The essence of their case is that the acquisition documents did not disclose that HBOS was being kept alive only by the life support system put in place by the Bank of England, which lent it £25 billion, the US Federal Reserve, which lent another $18 billion and Lloyds itself, which lent HBOS £10 billion. The extent of the two central banks emergency liquidity only became known months after the event, and by then Lloyds had swallowed HBOS and was discovering the true horror of the loan book it had taken on. The eventual losses of HBOS totalled a staggering £54 billion.
The case will be hard to prove. A similar class action in the US, was led by the tireless Albert A. Ross, a retired sailor who relied upon the dividend from Lloyds as part of his pension and claimed he lost more than $300,000 on his investment as a result of misleading statements by Lloyds, Daniels and Blank. However, last year he lost an action in a New York court and a subsequent appeal also failed.
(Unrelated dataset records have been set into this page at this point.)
Definition xx_gate_mirror (tau : R) : QuantumCircuit :=
  ("XX†",
   [qc_h 0; qc_h 1;
    qc_cx 0 1; qc_rz (- PI * tau) 1; qc_cx 0 1;
    qc_h 0; qc_h 1]).

Definition yy_gate_mirror (tau : R) : QuantumCircuit :=
  ("YY†",
   [qc_s 0; qc_s 1; qc_h 0; qc_h 1;
    qc_cx 0 1; qc_rz (- PI * tau) 1; qc_cx 0 1;
    qc_h 0; qc_h 1; qc_sdg 0; qc_sdg 1]).

Definition zz_gate_mirror (tau : R) : QuantumCircuit :=
  ("ZZ†", [qc_cx 0 1; qc_rz (- PI * tau) 1; qc_cx 0 1]).

Definition xxyyzz_opt_gate_mirror (tau : R) : QuantumCircuit :=
  let alpha := tau in
  let beta := tau in
  let gamma := tau in
  ("XXYYZZ†",
   [qc_rz (PI / 2) 0;
    qc_cx 1 0;
    qc_ry (- PI * beta + PI / 2) 1;
    qc_cx 0 1;
    qc_ry (- PI / 2 + PI * alpha) 1;
    qc_rz (- PI * gamma + PI / 2) 0;
    qc_cx 1 0;
    qc_rz (- PI / 2) 1]).

Definition xxyyzz_opt_gate_quasi_mirror (tau : R) (pauli1 pauli2 : string)
  : QuantumCircuit :=
  let alpha := tau in
  let beta := tau in
  let gamma := tau in
  ("XXYYZZ~Q",
   (if (pauli1 =? "x")%string
    then [qc_h 0; qc_z 0; qc_rx (PI / 2) 0; qc_h 0] else [])
   ++ (if (pauli1 =? "z")%string
       then [qc_h 0; qc_x 0; qc_rx (PI / 2) 0; qc_h 0] else [])
   ++ (if (pauli2 =? "x")%string then [qc_x 1] else [])
   ++ (if (pauli2 =? "z")%string then [qc_z 1] else [])
   ++ [qc_cx 1 0;
       qc_ry (- PI * beta + PI / 2) 1;
       qc_cx 0 1;
       qc_ry (- PI / 2 + PI * alpha) 1;
       qc_rz (- PI * gamma + PI / 2) 0;
       qc_cx 1 0;
       qc_rz (- PI / 2) 1]).

End GatePrimitives.

(* ================================================================== *)
(** * The kernel classes *)
(* ================================================================== *)

(** The attributes that [HamiltonianKernel.__init__] stores. *)
Record HamiltonianKernel : Type := {
  n_spins : nat;
  K : nat;
  t : R;
  tau : R;
  hamiltonian : string;
  w : R;
  h_x : list R;
  h_z : list R;
  use_XX_YY_ZZ_gates : bool;
  random_pauli_flag : bool;
  method : nat;
  init_state : string
}.

(** [__init__]: [self.tau = t / K]. *)
Definition init (n_spins K : nat) (t : R) (hamiltonian : string) (w : R)
    (hx hz : list R) (use_XX_YY_ZZ_gates : bool) (method : nat)
    (random_pauli_flag : bool) (init_state : string) : HamiltonianKernel :=
  {| n_spins := n_spins; K := K; t := t; tau := (t / INR K)%R;
     hamiltonian := hamiltonian; w := w; h_x := hx; h_z := hz;
     use_XX_YY_ZZ_gates := use_XX_YY_ZZ_gates;
     random_pauli_flag := random_pauli_flag;
     method := method; init_state := init_state |}.

(** [random_paulis_list]: [coin i] stands for the [i]-th call of
    [np.random.choice(["x","z"])] of the build, [true] for ["x"]. *)
Definition random_paulis_list (coin : nat -> bool) (self : HamiltonianKernel)
  : list string :=
  flat_map
    (fun i =>
       let gate := if coin i then "x" else "z" in
       (if (gate =? "x")%string then ["x"] else [])
       ++ (if (gate =? "z")%string then ["z"] else []))
    (range (n_spins self)).

(** [ResultantPauli]: reads nothing but [self.n_spins], and no statement of
    it can raise. *)
Definition ResultantPauli_body (self : HamiltonianKernel) : Build unit :=
  for_ (range (n_spins self)) (fun n => emit (qc_x n)) ;;
  emit qc_barrier.

Definition ResultantPauli (self : HamiltonianKernel) : QuantumCircuit :=
  ("ResultantPaulis", emitted (ResultantPauli_body self)).

(** The qubit pair of one coupling block, [[qr[i], qr[(i + 1) % n_spins]]]. *)
Definition pair_at (self : HamiltonianKernel) (i : nat) : list nat :=
  [i; (i + 1) mod n_spins self].

(** The doubly nested loop shared by all coupling layers in forward order:
    [for j in range(2): for i in range(j % 2, n_spins - 1, 2): qc.append(...)]. *)
Definition brick_passes (self : HamiltonianKernel) (gate : QuantumCircuit)
  : Build unit :=
  for_ (range 2) (fun j =>
    for_ (range3 (j mod 2) (n_spins self - 1) 2) (fun i =>
      emit (to_instruction gate (pair_at self i)))).

(** The same with both loops under [reversed(...)]. *)
Definition brick_passes_reversed (self : HamiltonianKernel) (gate : QuantumCircuit)
  : Build unit :=
  for_ (reversed (range 2)) (fun j =>
    for_ (reversed (range3 (j mod 2) (n_spins self - 1) 2)) (fun i =>
      emit (to_instruction gate (pair_at self i)))).

Module Heisenberg.
Section Methods.
Local Open Scope R_scope.
Variable self : HamiltonianKernel.

Definition create_hamiltonian_body : Build unit :=
  for_ (range (K self)) (fun k =>
    for_ (range (n_spins self)) (fun i =>
      hx <- getitem (h_x self) i ;;
      emit (qc_rx (2 * tau self * w self * hx) i)) ;;
    for_ (range (n_spins self)) (fun i =>
      hz <- getitem (h_z self) i ;;
      emit (qc_rz (2 * tau self * w self * hz) i)) ;;
    emit qc_barrier ;;
    (if use_XX_YY_ZZ_gates self then
       brick_passes self (xx_gate (tau self)) ;;
       brick_passes self (yy_gate (tau self)) ;;
       brick_passes self (zz_gate (tau self))
     else
       brick_passes self (xxyyzz_opt_gate (tau self))) ;;
    emit qc_barrier).

Definition create_hamiltonian : result QuantumCircuit :=
  build "Heisenberg" create_hamiltonian_body.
In an opinion the appeal judges said that allegations that that the bank intentionally misled shareholders to persuade them to accept the deal had not been substantiated. “These assertions do not plead an intent to deceive … Because it would hardly make economic sense for defendants to consummate an acquisition detrimental to Lloyds, a strong inference of fraudulent intent cannot be drawn simply from this timing.”
Central banks like to keep their “lender of last resort” actions secret
Lloyds presumably did know about the emergency funding from the Fed and the Bank of England, which was made in September 2008, the month before the deal was announced, but did not disclose it to shareholders. It may not have been at liberty to do so – central banks like to keep their “lender of last resort” actions secret for fear of provoking a run on the recipient bank and making a bad situation worse. Lloyds own loan to HBOS was exposed in the Sunday Times in early November, weeks before the shareholders meetings which approved the deal.
HBOS was starved of cash because the international wholesale money markets, on which it was vitally dependent, had shut it out. It was convinced that this was its real – in fact its only – problem and persuaded Daniels and Blank that a short term injection of liquidity would see it through. Neither Lloyds, nor HBOS itself recognised that there was a deeper, potentially fatal issue. Bad debts resulting from profligate and reckless lending were going to destroy HBOS’s capital, including the proceeds of the 2008 rights issue.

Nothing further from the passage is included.